I heard on the radio Sean Hannity I think it was and he was saying how Al Gore has commented on how some of his "facts" in his movie have no been since proven wrong and he has been really quite about global warming as of late. Did anyone else catch this?


----------



## Bowstring (Nov 27, 2006)

From a leading expert,

William Happer is hardly a climate change "denier." A physics professor at Princeton, he is a former director of energy research for the U. S. Department of Energy, where he supervised work on climate change between 1990 and 1993. He is also one of the world's leading experts on "the interactions of visible and infrared radiation with gases," and on carbon dioxide and the greenhouse effect.
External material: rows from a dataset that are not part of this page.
(* ===== verification/Blocks.v ===== *)
(** * The interface of the buffer cache

    What the log and the file system may assume of bread, bwrite and brelse,
    stated on a view of the cache: the current contents of each block, the
    contents on the disk, the buffers the running process holds, the blocks
    pinned by the log, and the sequence of writes the disk has done.  [Bio]
    proves that the buffer cache of bio.c is an instance. *)

From S2P Require Import Prelude.

Definition BSIZE : nat := 512.
Definition NBUF : nat := 30.
Definition ROOTDEV : Z := 1.
Abbreviation block := (list Z).

Record bview := mkView {
  bv_cur : list block;
  bv_dsk : list block;
  bv_held : gmap nat nat;
  bv_dirty : gset nat;
  bv_writes : list (nat * block) }.
Definition v_cur (f : list block → list block) (v : bview) : bview :=
  mkView (f (bv_cur v)) (bv_dsk v) (bv_held v) (bv_dirty v) (bv_writes v).
Definition v_held (f : gmap nat nat → gmap nat nat) (v : bview) : bview :=
  mkView (bv_cur v) (bv_dsk v) (f (bv_held v)) (bv_dirty v) (bv_writes v).
Definition v_dirty (f : gset nat → gset nat) (v : bview) : bview :=
  mkView (bv_cur v) (bv_dsk v) (bv_held v) (f (bv_dirty v)) (bv_writes v).
Definition v_write (j : nat) (d : block) (v : bview) : bview :=
  mkView (bv_cur v) (<[j := d]> (bv_dsk v)) (bv_held v) (bv_dirty v ∖ {[j]}) (bv_writes v ++ [(j, d)]).

(** Nothing held or pinned: memory and disk agree. *)
Definition quiet (d : list block) (w : list (nat * block)) : bview := mkView d d ∅ ∅ w.

(** The operations on buffers, named by their index in the cache. *)
Class BlockOps (S : Type) := {
  bread : Z → Z → M S nat;
  bwrite : nat → M S unit;
  brelse : nat → M S unit;
  b_get : nat → M S block;
  b_put : nat → block → M S unit;
  b_number : nat → M S Z;
  b_pin : nat → M S unit }.

(** What they promise. [bd_rep s v]: the cache in [s] has the view [v]. *)
Class BlockDev (S : Type) `{!BlockOps S} := {
  bd_rep : S → bview → Prop;
  bd_len s v : bd_rep s v → length (bv_cur v) = length (bv_dsk v);
  bd_size s v j d : bd_rep s v → bv_cur v !! j = Some d → length d = BSIZE;
  (** A block that is neither held nor pinned is the same in memory and on disk. *)
  bd_clean s v j : bd_rep s v → j ∉ bv_dirty v → (∀ i, bv_held v !! i ≠ Some j) → bv_cur v !! j = bv_dsk v !! j;
  (** bread finds a buffer when its block is pinned, or when fewer than NBUF
      buffers are in use. *)
  bd_bread s v j :
    bd_rep s v → (j < length (bv_dsk v))%nat → (∀ i, bv_held v !! i ≠ Some j) →
    j ∈ bv_dirty v ∨ (size (bv_held v) + size (bv_dirty v) < NBUF)%nat →
    ∃ i s', bread ROOTDEV (Z.of_nat j) s = Ok i s' ∧ bv_held v !! i = None ∧
            bd_rep s' (v_held <[i := j]> v);
  bd_get s v i j : bd_rep s v → bv_held v !! i = Some j →
    ∃ d, bv_cur v !! j = Some d ∧ b_get i s = Ok d s;
  bd_put s v i j d : bd_rep s v → bv_held v !! i = Some j → length d = BSIZE →
    ∃ s', b_put i d s = Ok tt s' ∧ bd_rep s' (v_cur <[j := d]> v);
  bd_number s v i j : bd_rep s v → bv_held v !! i = Some j → b_number i s = Ok (Z.of_nat j) s;
  bd_pin s v i j : bd_rep s v → bv_held v !! i = Some j →
    ∃ s', b_pin i s = Ok tt s' ∧ bd_rep s' (v_dirty (λ D, {[j]} ∪ D) v);
  bd_bwrite s v i j d : bd_rep s v → bv_held v !! i = Some j → bv_cur v !! j = Some d →
    ∃ s', bwrite i s = Ok tt s' ∧ bd_rep s' (v_write j d v);
  (** A buffer that was changed must have been pinned or written back. *)
  bd_brelse s v i j : bd_rep s v → bv_held v !! i = Some j →
    j ∈ bv_dirty v ∨ bv_cur v !! j = bv_dsk v !! j →
    ∃ s', brelse i s = Ok tt s' ∧ bd_rep s' (v_held (delete i) v) }.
Two weeks ago, he told the U. S. Congress, "I believe the increase of CO2 (in the atmosphere) is not a cause for alarm."

http://www.nationalpost.com/opinion/sto ... id=1369439


----------



## DecoyDummy (May 25, 2005)

I am of the understanding that there is serious belief in science that elevated CO2 is a symptom of (result of) "elevated global temperature" not a cuase of "elevated global temperature".
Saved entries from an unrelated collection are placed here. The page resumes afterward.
Lemma bio_pin s v i j :
  rep s v → bv_held v !! i = Some j → ∃ s', b_pin i s = Ok tt s' ∧ rep s' (v_dirty (λ D, {[j]} ∪ D) v).
Proof.
  intros R Hh. destruct (held_buf s v i j R Hh) as (b & Hb & Hok & Hd & Hj & Hr & Hlk & Hp & Hc & Hv & Hdi).
  assert (Z.lor (b_flags b) B_DIRTY = 6) as Hf by (rewrite (flag_valid b) by (done || apply Hok); by destruct (flag B_DIRTY b)).
  exists (put_buf i (with_flags 6 b) s).
  split. { simpl. rewrite (bind_run _ _ _ _ _ (get_buf_run s i b Hb)), Hf. by apply upd_buf_run. }
  rewrite <- (s_disk_id (put_buf _ _ s)). simpl.
  eapply rep_put; simpl; try done.
  - destruct Hok as [H1 H2 H3 H4 H5]. constructor; simpl; [done|..].
    + by repeat (apply elem_of_cons; first [by left|right]).
    + done.
    + intros _. exists j. split_and!; [done..|]. split; [set_solver|done].
    + done.
  - eapply (others_frame s v); eauto. intros k Hk. simpl. split; [done|set_solver].
  - intros _. by eapply uniq_others.
  - by right.
  - intros k [->%elem_of_singleton|Hk]%elem_of_union; [by left|].
    destruct (dirty_others s v i j b R Hb Hd Hj k Hk) as [->|?]; [by left|by right].
  - apply R.
  - apply R.
  - apply R.
  - apply R.
  - intros k Hk Hn. apply (r_clean _ _ R); [set_solver|done].
Qed.
(** Before the header is written the old contents are recovered. *)
Lemma crash_before k :
  (k ≤ length bl)%nat →
  let D' := apply_writes (take k W) D in
  recoverable st sz D' ∧ same_data st sz (recovered st D') D.
Proof using T.
  intros Hk D'. destruct tx_sizes as [Hd Hs].
  assert (D' = apply_writes (take k (log_writes st c bl)) D) as HD.
  { unfold D', commit_writes. rewrite take_app_le; [done|]. unfold log_writes. by rewrite length_imap. }
  assert (∀ j, (j ≤ st ∨ st + sz ≤ j)%nat → D' !! j = D !! j) as Hsame.
  { intros j Hj. rewrite HD. apply apply_writes_other. intros (k' & ? & ->)%log_writes_fst. lia. }
  destruct (recovered_empty st sz D') as [R Hr].
  - unfold blk_at. rewrite Hsame by lia. apply (ts_empty _ _ _ _ _ T).
  - lia.
  - rewrite HD, apply_writes_length. lia.
  - split; [done|]. etransitivity; [exact Hr|]. intros j Hj. apply Hsame. lia.
Qed.
(** Afterwards the new contents are. *)
Lemma crash_during k :
  (k ≤ length bl)%nat →
  let D' := apply_writes (log_writes st c bl ++ [(st, head_of bl h)] ++ take k (home_writes c bl)) D in
  recoverable st sz D' ∧ same_data st sz (recovered st D') c.
Proof using T.
  intros Hk D'. destruct tx_sizes as [Hd Hs].
  set (D1 := <[st := head_of bl h]> (apply_writes (log_writes st c bl) D)).
  assert (D' = apply_writes (take k (home_writes c bl)) D1) as HD.
  { unfold D'. by rewrite !apply_writes_app. }
  assert (length D1 = length D) as HL by (unfold D1; by rewrite length_insert, apply_writes_length).
  assert (∀ j, j ∉ bl → D' !! j = D1 !! j) as Hsame.
  { intros j Hj. rewrite HD. apply apply_writes_other. rewrite fmap_take, home_writes_keys. intros Hin. apply Hj.
    rewrite <- (take_drop k bl). apply elem_of_app. by left. }
  assert (blk_at D' st = head_of bl h) as Hst.
  { apply blk_at_lookup. rewrite Hsame by (apply tx_log; lia). unfold D1. apply list_lookup_insert_eq.
    rewrite apply_writes_length. lia. }
  destruct (hdr_list_head st D' bl h Hst (ts_head _ _ _ _ _ T) (ts_few _ _ _ _ _ T) (ts_small _ _ _ _ _ T)) as [Hn Hl].
  assert (recoverable st sz D') as R.
  { constructor.
    - rewrite Hn. pose proof (ts_few _ _ _ _ _ T). lia.
    - rewrite Hn, Nat2Z.id, Hst. unfold head_of.
      pose proof (hdr_blocks_put (Z.of_nat (length bl)) (Z.of_nat <$> bl) h) as E. rewrite length_fmap in E.
      rewrite E; [|apply T|apply T|].
      + apply Forall_fmap, Forall_true. intros b. simpl. lia.
      + apply Forall_fmap. eapply Forall_impl; [apply (ts_small _ _ _ _ _ T)|]. intros b. simpl. lia.
    - rewrite Hl, HD, apply_writes_length, HL. apply T.
    - rewrite Hl. apply T. }
  split; [done|]. intros j Hj. destruct (decide (j ∈ bl)) as [Hin|Hin].
  - apply list_elem_of_lookup_1 in Hin as [t Ht]. rewrite <- Hl in Ht.
    rewrite (recovered_logged st sz D' t j R Ht). rewrite Hl in Ht. apply lookup_lt_Some in Ht as Htl.
    rewrite Hsame by (apply tx_log; lia). unfold D1. rewrite list_lookup_insert_ne by lia.
    rewrite (log_writes_at st c bl D t j Ht) by lia. unfold blk_at.
    destruct (lookup_lt_is_Some_2 c j) as [d Hdj]; [|by rewrite Hdj].
    rewrite (ts_len _ _ _ _ _ T). apply list_elem_of_lookup_2 in Ht.
    by destruct (vt_range _ _ _ _ (ts_valid _ _ _ _ _ T) j Ht).
  - rewrite recovered_other; [|lia|by rewrite Hl]. rewrite Hsame by done. unfold D1.
    rewrite list_lookup_insert_ne by lia. rewrite apply_writes_other by (apply tx_out; lia).
    symmetry. by apply (ts_same _ _ _ _ _ T).
Qed.
Lemma crash_end :
  let D' := apply_writes W D in
  recoverable st sz D' ∧ same_data st sz (recovered st D') c ∧ same_data st sz D' c.
Proof using T.
  intros D'. destruct tx_sizes as [Hd Hs].
  set (D1 := apply_writes (log_writes st c bl ++ [(st, head_of bl h)] ++ home_writes c bl) D).
  assert (D' = <[st := put_head 0 [] (head_of bl h)]> D1) as HD.
  { unfold D', D1, commit_writes. by rewrite !apply_writes_app. }
  assert (length D1 = length D) as HL by apply apply_writes_length.
  assert (same_data st sz D' c) as Hc.
  { intros j Hj. rewrite HD, list_lookup_insert_ne by lia. unfold D1. rewrite !apply_writes_app.
    destruct (decide (j ∈ bl)) as [Hin|Hin].
    - destruct (vt_range _ _ _ _ (ts_valid _ _ _ _ _ T) j Hin) as [Hlt _].
      destruct (lookup_lt_is_Some_2 c j) as [d Hdj]; [by rewrite (ts_len _ _ _ _ _ T)|]. rewrite Hdj.
      apply apply_writes_in; [rewrite home_writes_keys; apply T| |simpl; rewrite length_insert, apply_writes_length; lia].
      unfold home_writes. apply list_elem_of_fmap. exists j. split; [|done]. unfold blk_at. by rewrite Hdj.
    - rewrite apply_writes_other by (by rewrite home_writes_keys). simpl. rewrite list_lookup_insert_ne by lia.
      rewrite apply_writes_other by (apply tx_out; lia). symmetry. by apply (ts_same _ _ _ _ _ T). }
  destruct (recovered_empty st sz D') as [R Hr].
  - rewrite HD, (blk_at_lookup _ st (put_head 0 [] (head_of bl h))) by (apply list_lookup_insert_eq; lia).
    apply hdr_n_put; [|lia]. unfold head_of, put_head. rewrite length_put32s, length_put32. apply T.
  - lia.
  - rewrite HD, length_insert. lia.
  - split_and!; [done| |done]. by etransitivity.
Qed.
Lemma crash_commit k :
  let D' := apply_writes (take k W) D in
  recoverable st sz D' ∧ same_data st sz (recovered st D') (if (k <=? length bl)%nat then D else c).
Proof using T.
  intros D'. destruct (Nat.leb_spec k (length bl)) as [Hk|Hk]; [by apply crash_before|].
  assert (length (log_writes st c bl) = length bl) as L1 by (unfold log_writes; by rewrite length_imap).
  assert (length (home_writes c bl) = length bl) as L2 by (unfold home_writes; by rewrite length_fmap).
  destruct (decide (k - length bl - 1 ≤ length bl)%nat) as [Hk2|Hk2].
  - replace D' with (apply_writes (log_writes st c bl ++ [(st, head_of bl h)] ++ take (k - length bl - 1) (home_writes c bl)) D);
      [by apply crash_during|].
    unfold D', commit_writes. f_equal. rewrite take_app_ge by lia. f_equal.
    rewrite L1. destruct (k - length bl)%nat as [|r] eqn:E; [lia|]. simpl. f_equal.
    rewrite take_app_le by lia. f_equal. lia.
  - replace D' with (apply_writes W D); [destruct crash_end as (? & ? & _); done|].
    unfold D'. f_equal. symmetry. apply take_ge. unfold commit_writes. rewrite !length_app. simpl. lia.
Qed.
End crash.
It's hard to imagine what might have caused increased CO2 levels tens of thousands of years ago and in-turn caused "elevated global temperature" on a cyclical basis of Earths history, because during each cylce of elevated temperature CO2 levels measure high.

Hopefully this mass confusion and hystaria will soon end and we can re-focus on things the do have an effect on our lives.


----------



## Bowstring (Nov 27, 2006)

DecoyDummy said,

Hopefully this mass confusion and hystaria will soon end and we can re-focus on things the do have an effect on our lives.

----------------------

I hope so, but with the political power in control determined to use their theory to generate another tax, it will be a hot topic for the near future anyway.


----------